St. Jerome, commenting on this passage in his Commentary on Matthew, connects the spreading report to the prophetic image in Habakkuk 3:3 — "His glory covered the heavens, and the earth was full of his praise" — reading the verse as the beginning of the fulfillment of that ancient doxology.
Pope Benedict XVI, in Jesus of Nazareth, reflects that the miracle stories in Matthew are never merely demonstrations of power but epiphanies of the Kingdom — moments when the reign of God becomes visible and audible. The report that spreads in verse 26 is the Kingdom itself becoming "news" in the original, literal sense: something new has happened that changes the world.

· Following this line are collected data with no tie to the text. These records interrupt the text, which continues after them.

Definition set_sockets (f : gmap Z unix_socket → gmap Z unix_socket) (n : nat) (s : server) : server :=
  {| heap := heap s; mem_free := mem_free s; sync_namespace := sync_namespace s;
     handles := handles s; error := error s; apcs := apcs s;
     sockets := f (sockets s); fds_free := n; current := current s |}.

(** ** Computations

    A C function either returns, leaving a new server state, or stops the
    server: a failed [assert], a pointer that does not point to an object of
    the expected kind, or a system call that blocks. *)

Inductive fault : Set := AssertionFailed | BadPointer | WouldBlock.

Inductive outcome (A : Type) : Type :=
  | Done (a : A) (s : server)
  | Fault (f : fault).
Arguments Done {A} a s.
Arguments Fault {A} f.

Definition M (A : Type) : Type := server → outcome A.

Definition ret {A} (a : A) : M A := fun s => Done a s.

Definition bind {A B} (m : M A) (k : A → M B) : M B :=
  fun s => match m s with
           | Done a s' => k a s'
           | Fault f => Fault f
           end.

Notation "x <- m ;; k" := (bind m (fun x => k))
  (at level 100, m at next level, right associativity).
Notation "m ;;; k" := (bind m (fun _ => k))
  (at level 100, right associativity).

Definition get_state : M server := fun s => Done s s.
Definition modify (f : server → server) : M unit := fun s => Done tt (f s).
Definition raise {A} (f : fault) : M A := fun _ => Fault f.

Theologically, this verse also anticipates the Resurrection of Christ. If the raising of one girl generates a phḗmē that fills a region, the raising of the Lord fills all of history. The Easter kerygma — "He is risen, He is not here" — is the ultimate form of the same unstoppable report.
For Catholics today, Matthew 9:26 poses a quiet but searching challenge: what report goes out from our encounter with Christ? The girl's raising was not followed by a press release or an organized campaign — it spread because something undeniable had happened and people could not stay silent about it.
Contemporary Catholic life is often marked by a privatization of faith — a sense that one's encounter with Christ is a personal matter, not for public sharing. This verse punctures that assumption gently but firmly. The phḗmē that fills "all that land" began with witnesses who had seen something real. Authentic Catholic evangelization — whether in family conversation, in workplace relationships, or in social media — is not primarily a technique but a testimony: something happened, Christ is alive, and I cannot be silent about it.
Practically, this verse invites Catholics to examine whether their experience of the sacraments, of answered prayer, of conversion, is generating any report at all. Pope Francis in Evangelii Gaudium (§120) calls every baptized person a missionary disciple. The spreading of the phḗmē is not the clergy's task alone — it begins wherever anyone has witnessed the power of Christ and chooses to speak.